→ **Your objective**
Report every line of the records beneath this task that holds the string "dumps".

[Provided records — start]

(** X9.  A valid [jog] drives the upper-cased axis it names, and for [z]
    the axis of the session's mount; it passes the direction and the step
    on as given, answers 200 with the position the jog reports, lets an
    exception of the jog through, and changes only the hardware. *)
Theorem run_jog_drives_axis (data : Dict) (w : World) (s : SessionManager)
    (axis cm : string) :
  session w = Some s ->
  current_mount s = Some cm ->
  get data "axis" = JStr axis ->
  axis_ok (JStr axis) = true ->
  direction_ok (get data "direction") = true ->
  is_none (get data "step") = false ->
  let driven := if String.eqb axis "z" then upper cm else upper axis in
  (driven = "X" \/ driven = "Y" \/ driven = upper cm)
  /\ run_jog data w
     = match jog driven (get data "direction") (get data "step") (hardware w) with
       | (Ok pos, h) => (Ok (mkResponse 200 (MsgJogged pos)), set_hardware w h)
       | (Raise e, h) => (Raise e, set_hardware w h)
       end.
Proof.
  intros Hs Hcm Ha Hok Hd Hn driven. split.
  - unfold driven, axis_ok, is_str in *.
    destruct (String.eqb axis "x") eqn:Ex.
    + apply String.eqb_eq in Ex. subst axis. left. reflexivity.
    + destruct (String.eqb axis "y") eqn:Ey.
      * apply String.eqb_eq in Ey. subst axis. right. left. reflexivity.
      * cbn in Hok. rewrite Hok. right. right. reflexivity.
  - unfold run_jog, bind, the_session, ret, hw_run, json_response.
    rewrite Ha in *. rewrite Hok, Hd, Hn. cbn [negb is_str].
    unfold driven.
    destruct (String.eqb axis "z").
    + rewrite Hs, Hcm.
      destruct (jog (upper cm) (get data "direction") (get data "step") (hardware w))
        as [[pos|e] h]; reflexivity.
    + destruct (jog (upper axis) (get data "direction") (get data "step") (hardware w))
        as [[pos|e] h]; reflexivity.
Qed.
(** Whatever a verb does after its request leaves the world alone, and an
    exception of [_request] is the exception of the verb. *)
Lemma call_verb_cases (self : nat) (c : verb_call data) (w : world)
    (r : outcome (verb_result data)) (w' : world) :
  call_verb self c w = (r, w') →
  (w' = w ∧ ∃ e, r = Raise e)
  ∨ ∃ o f s kw r1,
      heap w !! self = Some o ∧ res_meta o !! "format" = Some f
      ∧ Serializer f = Ok s ∧ verb_request_kwargs s c = Some kw
      ∧ _request self (verb_method c) kw w = (r1, w')
      ∧ ∀ e, r1 = Raise e → r = Raise e.
Proof.
  destruct c as [kwargs|d kwargs|d kwargs|kwargs]; simpl;
    unfold Resource_get, Resource_post, Resource_put, Resource_delete,
      _request_with_body, deref, get_serializer, meta_attr, lift, bind, ret, raise.
  4: { destruct (_request self "DELETE" kwargs w) as [r1 w1] eqn:Hreq.
       pose proof Hreq as Hc. apply _request_cases in Hc as [[-> [e ->]]|Hc].
       - early_exit.
       - destruct Hc as (o & f & s & ct & base & url & Ho & Hf & Hs & _).
         intros H. right. exists o, f, s, kwargs, r1.
         destruct r1 as [[resp content]|e]; simpl in H;
           repeat case_bool_decide; inversion H; subst;
           repeat (split; [done|]); congruence. }
  all: destruct (heap w !! self) as [o|] eqn:Ho; [|early_exit].
  all: destruct (res_meta o !! "format") as [f|] eqn:Hf; [|early_exit].
  all: destruct (Serializer f) as [s|e] eqn:Hs; [|early_exit].
  2,3: destruct (dumps s d) as [body|e] eqn:Hd; [|early_exit].
  2,3: destruct (kwargs !! "body") as [b|] eqn:Hb;
    [ rewrite bool_decide_eq_true_2 by eauto; early_exit
    | rewrite bool_decide_eq_false_2 by (intros [? ?]; done) ].
  - destruct (_request self "GET" kwargs w) as [r1 w1] eqn:Hreq.
    intros H. right. exists o, f, s, kwargs, r1.
    destruct r1 as [[resp content]|e]; simpl in H;
      repeat case_bool_decide; try destruct (loads s content);
      inversion H; subst; repeat (split; [done|]); congruence.
  - destruct (_request self "POST" _ w) as [r1 w1] eqn:Hreq.
    intros H. right. exists o, f, s, (<["body" := PStr body]> kwargs), r1.
    simpl; rewrite ?Hb, ?Hd.
    destruct r1 as [[resp content]|e]; simpl in H;
      repeat case_bool_decide; try destruct (resp_headers resp !! "location");
      rewrite ?call_kw_url_override in H;
      inversion H; subst; repeat (split; [done|]); congruence.
  - destruct (_request self "PUT" _ w) as [r1 w1] eqn:Hreq.
    intros H. right. exists o, f, s, (<["body" := PStr body]> kwargs), r1.
    simpl; rewrite ?Hb, ?Hd.
    destruct r1 as [[resp content]|e]; simpl in H;
      repeat case_bool_decide; inversion H; subst;
      repeat (split; [done|]); congruence.
Qed.




(** C3: once the response of a [get] has passed the 4xx/5xx dispatch, status
    200 returns what the serializer of the node decodes from the content, any
    other status in 200..299 returns the content as it is, and any status
    outside 200..299 returns [None]. *)
Theorem get_after_dispatch (self : nat) (kwargs : Meta) (w w1 : world)
    (resp : Response) (content : string) :
  _request self "GET" kwargs w = (Ok (resp, content), w1) →
  ∃ o f s,
    heap w !! self = Some o ∧ res_meta o !! "format" = Some f ∧ Serializer f = Ok s
    ∧ Resource_get self kwargs w
      = (if bool_decide (status resp = 200)%Z then
           match loads s content with
           | Ok v => Ok (Decoded v)
           | Raise e => Raise e
           end
         else if bool_decide (200 ≤ status resp ≤ 299)%Z then Ok (Content content)
         else Ok Nothing,
         w1).
Proof.
  intros Hr. pose proof Hr as Hc.
  apply _request_cases in Hc as [[_ [e [=]]]|Hc].
  destruct Hc as (o & f & s & ct & base & url & Ho & Hf & Hs & _).
  exists o, f, s. repeat (split; [done|]).
  unfold Resource_get.
  rewrite (bind_ok _ _ _ _ _ (deref_ok _ _ _ Ho)).
  rewrite (bind_ok _ _ _ _ _ (get_serializer_ok _ _ _ _ Hf Hs)).
  rewrite (bind_ok _ _ _ _ _ Hr).
  unfold bind, lift, ret.
  repeat case_bool_decide; try lia; try done.
  by destruct (loads s content).
Qed.







(** C4 (amended): once the response of a [put] or [delete] has passed the
    4xx/5xx dispatch, every status in 200..299 returns [True] and every other
    status returns [False]; [put] sends the encoded data as the body, and
    [delete] sends the caller's [body] keyword when there is one and no body
    otherwise. *)
Theorem put_delete_after_dispatch (self : nat) (w w1 : world)
    (resp : Response) (content : string) :
  (∀ d kwargs o f s body,
     heap w !! self = Some o → res_meta o !! "format" = Some f →
     Serializer f = Ok s → dumps s d = Ok body → kwargs !! "body" = None →
     _request self "PUT" (<["body" := PStr body]> kwargs) w = (Ok (resp, content), w1) →
     Resource_put self d kwargs w = (Ok (bool_decide (200 ≤ status resp ≤ 299)%Z), w1)
     ∧ ∃ rq, trace w1 = (trace w ++ [rq])%list ∧ req_body rq = PStr body)
  ∧ (∀ kwargs,
       _request self "DELETE" kwargs w = (Ok (resp, content), w1) →
       Resource_delete self kwargs w = (Ok (bool_decide (200 ≤ status resp ≤ 299)%Z), w1)
       ∧ ∃ rq, trace w1 = (trace w ++ [rq])%list
               ∧ req_body rq = default PNone (kwargs !! "body")).
Proof.
  split.
  - intros d kwargs o f s body Ho Hf Hs Hd Hbody Hr. split.
    + unfold Resource_put, _request_with_body.
      rewrite (bind_ok _ _ _ _ _ (deref_ok _ _ _ Ho)).
      rewrite (bind_ok _ _ _ _ _ (get_serializer_ok _ _ _ _ Hf Hs)).
      rewrite (bind_ok _ _ _ _ _ (lift_ok _ _ _ Hd)).
      rewrite bool_decide_eq_false_2 by (rewrite Hbody; by intros [? ?]).
      rewrite (bind_ok _ _ _ _ _ Hr). unfold ret.
      by repeat case_bool_decide.
    + apply _request_cases in Hr as [[_ [e [=]]]|Hr].
      destruct Hr as (o' & f' & s' & ct & base & url & _ & _ & _ & _ & _ & _ & Hlet).
      cbv zeta in Hlet. destruct Hlet as [-> _].
      eexists. split; [done|]. simpl. by rewrite lookup_insert_eq.
  - intros kwargs Hr. split.
    + unfold Resource_delete. rewrite (bind_ok _ _ _ _ _ Hr). unfold ret.
      by repeat case_bool_decide.
    + apply _request_cases in Hr as [[_ [e [=]]]|Hr].
      destruct Hr as (o' & f' & s' & ct & base & url & _ & _ & _ & _ & _ & _ & Hlet).
      cbv zeta in Hlet. destruct Hlet as [-> _].
      eexists. split; [done|]. done.
Qed.

(** C1 (what the code does): when the answer to a [post] has status 201 and
    a location, the call of the node with the keyword [url_override] names no
    parameter of [__call__], whose third parameter is spelled
    [url_overide]: the [post] ends in a [TypeError], and the POST request is
    the only request sent. *)
Theorem post_created_raises_TypeError (self : nat) (d : data) (kwargs : Meta)
    (w : world) (o : ResourceObj) (f : pyval) (s : SerializerObj data)
    (ct body : string) (base url : pyval) (resp : Response)
    (content location : string) :
  heap w !! self = Some o → res_meta o !! "format" = Some f →
  Serializer f = Ok s → get_content_type s = Ok ct →
  res_meta o !! "base_url" = Some base →
  dumps s d = Ok body → kwargs !! "body" = None →
  with_query base kwargs url →
  let rq := mkRequest url "POST" (PStr body) [("content-type", ct)] in
  http_request (res_http_client o) (trace w) rq = Ok (resp, content) →
  status resp = 201%Z →
  resp_headers resp !! "location" = Some location →
  Resource_post self d kwargs w
  = (Raise (TypeError "__call__() got an unexpected keyword argument 'url_override'"),
     mkWorld (heap w) (trace w ++ [rq])).
Proof.
  intros Ho Hf Hs Hct Hb Hd Hbody Hq rq Hans Hst Hloc.
  assert (with_query base (<["body" := PStr body]> kwargs) url) as Hq'.
  { unfold with_query in *. rewrite delete_insert_eq. done. }
  pose proof (_request_run self "POST" (<["body" := PStr body]> kwargs) w o f s ct
                base url Ho Hf Hs Hct Hb Hq') as Hrun.
  cbv zeta in Hrun. rewrite lookup_insert_eq in Hrun. simpl in Hrun.
  fold rq in Hrun. rewrite Hans in Hrun. simpl in Hrun.
  rewrite Hst in Hrun. simpl in Hrun.
  unfold Resource_post, _request_with_body.
  rewrite (bind_ok _ _ _ _ _ (deref_ok _ _ _ Ho)).
  rewrite (bind_ok _ _ _ _ _ (get_serializer_ok _ _ _ _ Hf Hs)).
  rewrite (bind_ok _ _ _ _ _ (lift_ok _ _ _ Hd)).
  rewrite bool_decide_eq_false_2 by (rewrite Hbody; by intros [? ?]).
  rewrite (bind_ok _ _ _ _ _ Hrun).
  rewrite Hst. simpl. rewrite Hloc.
  unfold bind, ret. by rewrite call_kw_url_override.
Qed.

End VerbFacts.

(** ** Runs on a scripted transport *)

(** The node of the examples is well formed. *)
Lemma api_node_wf (u : string) : wf_node (api_node u).
Proof. split; [by_decide | left; by_compute]. Qed.

(** A call with no argument and a call with an id and a format. *)
Lemma call_identity_or_new_node_witness :
  let w := api_world "http://h/api" in
  Resource_call 0 PNone PNone PNone w = (Ok 0, w)
  ∧ ∃ o', Resource_call 0 (PInt 42) (PStr "xml") PNone w
          = (Ok 1, mkWorld (heap w ++ [o']) (trace w))
          ∧ res_meta o' !! "base_url" = Some (PStr "http://h/api/42")
          ∧ res_meta o' !! "format" = Some (PStr "xml")
          ∧ res_meta o' !! "authentication" = Some PNone.
Proof.
  intros w.
  pose proof (call_identity_or_new_node 0 PNone PNone PNone w
                (api_node "http://h/api") eq_refl (api_node_wf _)) as [Hsame _].
  pose proof (call_identity_or_new_node 0 (PInt 42) (PStr "xml") PNone w
                (api_node "http://h/api") eq_refl (api_node_wf _)) as [_ Hnew].
  split; [apply Hsame; repeat split; reflexivity|].
  destruct (Hnew ltac:(intros [[=] _]) "http://h/api/42")
    as (o' & H1 & _ & _ & H2 & H3 & H4).
  { intros _. eexists. split; by_compute. }
  exists o'. split; [exact H1|]. split; [exact H2|]. split; [exact H3|].
  rewrite H4 by discriminate. by_compute.
Defined.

[Provided records — finish]

→ **Output for this exercise**
  2,3: destruct (dumps s d) as [body|e] eqn:Hd; [|early_exit].
     Serializer f = Ok s → dumps s d = Ok body → kwargs !! "body" = None →
  dumps s d = Ok body → kwargs !! "body" = None →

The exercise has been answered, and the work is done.